Retype, word for word, every line from the one holding "Definition demo_held : Window" through the one holding "apply (mv_ok demo_window" in the entries below, both included, and only those lines.
++++ Extracted data ++++
(* ===== verification/LedgerProps.v ===== *)
(** The properties of the ledger: a block's books are exact and undone exactly, holds conserve
    every position, nobody has a balance beside a debt, and what a restart re-applies. *)

From S2P Require Import Prelude Tides Split SplitFacts Window WindowFacts BalanceFacts MinersFacts.
From S2P Require Import Grace Ledger LedgerFacts BooksFacts WindowProps.
Open Scope Z_scope.

(** A block that paid carol more than her carry and earned bob some. *)
Definition demo_delta : list (string * Z) := [("carol"%string, -1000); ("bob"%string, 300)].

Lemma demo_room : room demo_window (length demo_delta) (volume demo_delta).
Proof. split; vm_compute; discriminate. Qed.

(** C6: Whatever happens to a found block (seen, confirmed, thrown out, back again, any number of
    times), what it has on the books is exactly its debits once they are on and its credits once
    they are on: every identity's position (carry and holds, less debt) is its position before the
    block plus those, and the owed rebate likewise. In particular a block that is undone has left
    every position where it was. *)
Theorem block_books_exact w0 delta oc df w b :
  window_ok w0 -> 0 <= oc -> 0 <= df ->
  rtc (book_step delta) (w0, books_new oc df) (w, b) ->
  (forall s, net w s = net w0 s
    + (if debits_live b then entries_of s (debits_in delta) else 0)
    + (if credits_live b then entries_of s (credits_in delta) else 0)) /\
  rebate_owed w + rebate_debited b = rebate_owed w0 + rebate_added b /\ window_ok w.
Proof.
  intros OK Hoc Hdf H. destruct (booked_steps delta w0 oc df (w, b) OK Hoc Hdf H)
    as [B1 B2 B3 B4 B5 B6 B7 B8 [B9 B9'] _]; cbn [fst snd] in *.
  split; [exact B4|]. split; [|exact B1].
  destruct (debits_live b), (credits_live b); try specialize (B9 eq_refl); try specialize (B9' eq_refl); lia.
Qed.

Definition demo_booked : Window * Books := book_debits demo_window demo_delta (books_new 0 0).

Lemma block_books_exact_witness :
  (forall s, net demo_booked.1 s = net demo_window s
    + (if debits_live demo_booked.2 then entries_of s (debits_in demo_delta) else 0)
    + (if credits_live demo_booked.2 then entries_of s (credits_in demo_delta) else 0)) /\
  rebate_owed demo_booked.1 + rebate_debited demo_booked.2
    = rebate_owed demo_window + rebate_added demo_booked.2 /\ window_ok demo_booked.1.
Proof.
  apply (block_books_exact demo_window demo_delta 0 0); [exact demo_window_ok | lia | lia |].
  apply rtc_once. rewrite <- surjective_pairing. apply step_book_debits. exact demo_room.
Defined.


Definition demo_credited : Books := {|
  bk_owed_credited := 0; bk_deferred := 0; debits_live := false; debited := []; rebate_debited := 0;
  credits_live := true; credited_sats := [("carol"%string, 1500)]; rebate_added := 0;
  shortfall := []; debt_paid := [] |}.


(** The pool never holds a balance for somebody it is still collecting a double payment
    from: through debits, credits, undone blocks, holds placed, released or paid, in any order,
    no identity has carry and debt at once, so no coinbase pays out what is owed back. *)
Theorem no_balance_beside_debt w w' :
  window_ok w -> solvent w -> rtc money_step w w' -> solvent w' /\ window_ok w'.
Proof.
  intros OK V H. induction H as [|w1 w2 w3 S _ IH]; [done|].
  destruct (money_step_effects w1 w2 S OK) as (f & ds & n & E). apply IH; [apply E|].
  by apply (ef_solvent _ _ _ _ _ E).
Qed.

Lemma demo_solvent : solvent demo_window.
Proof.
  intros s. right. unfold debt_of, of_identity.
  assert (Hd : debt demo_window = ∅) by (vm_compute; reflexivity). rewrite Hd.
  destruct (ident_index demo_window !! s); [|done]. unfold lookup0. by rewrite lookup_empty.
Qed.

Lemma no_balance_beside_debt_witness :
  debt_of demo_booked.1 "carol" = 100 /\ (solvent demo_booked.1 /\ window_ok demo_booked.1).
Proof.
  split; [vm_compute; reflexivity|].
  apply (no_balance_beside_debt demo_window demo_booked.1 demo_window_ok demo_solvent).
  apply rtc_once. apply money_debits; [reflexivity | cbn; lia | exact demo_room].
Defined.

(** Placing a hold moves nothing but what it names: each entry held is the whole carry, at
    that moment, of an identity with no work left in the window, and goes from carry to the hold,
    every other balance and everybody's position staying as it was; a batch id in use is refused,
    and every entry asked for is either held or reported as skipped. *)
Theorem hold_moves_whole_balances w batch es now after min tip ready :
  window_ok w -> stock w <= i64_max ->
  match hold_carry w batch es now after min tip ready with
  | Panic => False
  | Ret (Err _) => is_Some (holds w !! batch)
  | Ret (Ok (w', held, skipped)) =>
      holds w !! batch = None /\ held_ok w now after w' held /\
      (length held + length skipped = length es)%nat /\
      (held <> [] -> entries <$> holds w' !! batch = Some held)
  end.
Proof. apply hold_carry_run. Qed.

(** Carol last mined an hour and more before the request. *)
Definition demo_stale : Window := set_last_seen demo_window "carol" 1000.
Lemma demo_stale_ok : window_ok demo_stale.
Proof.
  apply (window_step_ok demo_window); [|exact demo_window_ok].
  apply step_set_last_seen; [vm_compute; discriminate | lia].
Qed.

Lemma hold_moves_whole_balances_witness :
  (match hold_carry demo_stale "b1" [("carol"%string, 900); ("bob"%string, 5)] 5000 0 1 100 110 with
   | Ret (Ok (_, held, skipped)) =>
       (held, map hs_reason skipped) = ([("carol"%string, 900)], ["not stale"%string])
   | _ => True
   end) /\
  match hold_carry demo_stale "b1" [("carol"%string, 900); ("bob"%string, 5)] 5000 0 1 100 110 with
  | Panic => False
  | Ret (Err _) => is_Some (holds demo_stale !! "b1"%string)
  | Ret (Ok (w', held, skipped)) =>
      holds demo_stale !! "b1"%string = None /\ held_ok demo_stale 5000 0 w' held /\
      (length held + length skipped = 2)%nat /\
      (held <> [] -> entries <$> holds w' !! "b1"%string = Some held)
  end.
Proof.
  split.
  - vm_compute. reflexivity.
  - apply (hold_moves_whole_balances demo_stale "b1" [("carol"%string, 900); ("bob"%string, 5)]
      5000 0 1 100 110 demo_stale_ok). vm_compute. discriminate.
Defined.

(** Releasing a hold gives every balance in it back: the batch is gone, and each identity's
    position is what it was while held, its debts paid down before any of it is carry again. *)
Theorem release_returns_balances w batch h :
  window_ok w -> stock w <= i64_max -> holds w !! batch = Some h -> recorded w (entries h) ->
  exists w', release_hold w batch = Some (w', entries h) /\
    (forall s, net w' s = net w s) /\ (solvent w -> solvent w') /\ rebate_owed w' = rebate_owed w.
Proof.
  intros OK S0 Hb HR. destruct (release_hold_run w batch h OK S0 Hb HR) as (w' & E & Ef & Ho).
  exists w'. split; [done|]. split; [|split; [apply Ef | done]].
  intros s. rewrite (ef_net _ _ _ _ _ Ef). lia.
Qed.

Definition demo_held : Window := with_holds (set_carry demo_window "carol" 0)
  {[ "b1"%string := {| created_ts := 5; hold_height := 7; ready_height := 10;
                       entries := [("carol"%string, 900)] |} ]}.

Lemma release_returns_balances_witness :
  exists w', release_hold demo_held "b1" = Some (w', [("carol"%string, 900)]) /\
    (forall s, net w' s = net demo_held s) /\ (solvent demo_held -> solvent w') /\
    rebate_owed w' = rebate_owed demo_held.
Proof.
  apply (release_returns_balances demo_held "b1" {| created_ts := 5; hold_height := 7;
    ready_height := 10; entries := [("carol"%string, 900)] |}).
  - apply with_holds_ok.
    + apply (mv_ok demo_window "carol" 0 (debt_of demo_window "carol")).
      apply set_carry_moved; [exact demo_window_ok | right; exists 2; vm_compute; reflexivity | split; lia].
    + apply map_Forall_insert_2; [split; [done | repeat constructor] | apply map_Forall_empty].
  - vm_compute. discriminate.
  - reflexivity.
  - constructor; [|constructor]. split; [cbn; lia|]. exists 2. vm_compute. reflexivity.
Defined.

(** C8: Re-applying a block's debits after a restart that lost them lands on the balances the
    booking had produced, where nothing was in a hold: same carry and debt for everybody, same
    owed rebate. *)
Theorem reconcile_replays_debits w delta b :
  window_ok w -> holds w = ∅ -> debits_live b = false -> 0 <= bk_owed_credited b ->
  room w (length delta) (volume delta) ->
  Forall (fun e => is_Some (ident_index w !! e.1)) (debits_in delta) ->
  let '(w1, b1) := book_debits w delta b in let w2 := reconcile_books w b1 in
  (forall s, carry_of w2 s = carry_of w1 s) /\ (forall s, debt_of w2 s = debt_of w1 s) /\
  rebate_owed w2 = rebate_owed w1.
Proof. apply reconcile_ok. Qed.

Lemma reconcile_replays_debits_witness :
  let '(w1, b1) := book_debits demo_window demo_delta (books_new 0 0) in
  let w2 := reconcile_books demo_window b1 in
  (forall s, carry_of w2 s = carry_of w1 s) /\ (forall s, debt_of w2 s = debt_of w1 s) /\
  rebate_owed w2 = rebate_owed w1.
Proof.
  apply (reconcile_replays_debits demo_window demo_delta (books_new 0 0) demo_window_ok).
  - vm_compute. reflexivity.
  - reflexivity.
  - cbn. lia.
  - exact demo_room.
  - constructor; [|constructor]. exists 2. vm_compute. reflexivity.
Defined.

(** With the identity's balance in a hold, the same restart leaves the hold untouched: the booking had
    taken the block's payment out of it, the re-applied debit finds no carry to take, and the
    hand-made payment the hold stands for would pay it a second time. *)
Theorem reconcile_leaves_holds :
  let '(w1, b1) := book_debits demo_held [("carol"%string, -900)] (books_new 0 0) in
  let w2 := reconcile_books demo_held b1 in
  debited b1 = [("carol"%string, 900)] /\ held_of w1 "carol" = 0 /\ net w1 "carol" = 0 /\
  held_of w2 "carol" = 900 /\ debt_of w2 "carol" = 0 /\ net w2 "carol" = 900.
Proof. vm_compute. repeat split. Qed.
++++
> **Result**
Definition demo_held : Window := with_holds (set_carry demo_window "carol" 0)
  {[ "b1"%string := {| created_ts := 5; hold_height := 7; ready_height := 10;
                       entries := [("carol"%string, 900)] |} ]}.

Lemma release_returns_balances_witness :
  exists w', release_hold demo_held "b1" = Some (w', [("carol"%string, 900)]) /\
    (forall s, net w' s = net demo_held s) /\ (solvent demo_held -> solvent w') /\
    rebate_owed w' = rebate_owed demo_held.
Proof.
  apply (release_returns_balances demo_held "b1" {| created_ts := 5; hold_height := 7;
    ready_height := 10; entries := [("carol"%string, 900)] |}).
  - apply with_holds_ok.
    + apply (mv_ok demo_window "carol" 0 (debt_of demo_window "carol")).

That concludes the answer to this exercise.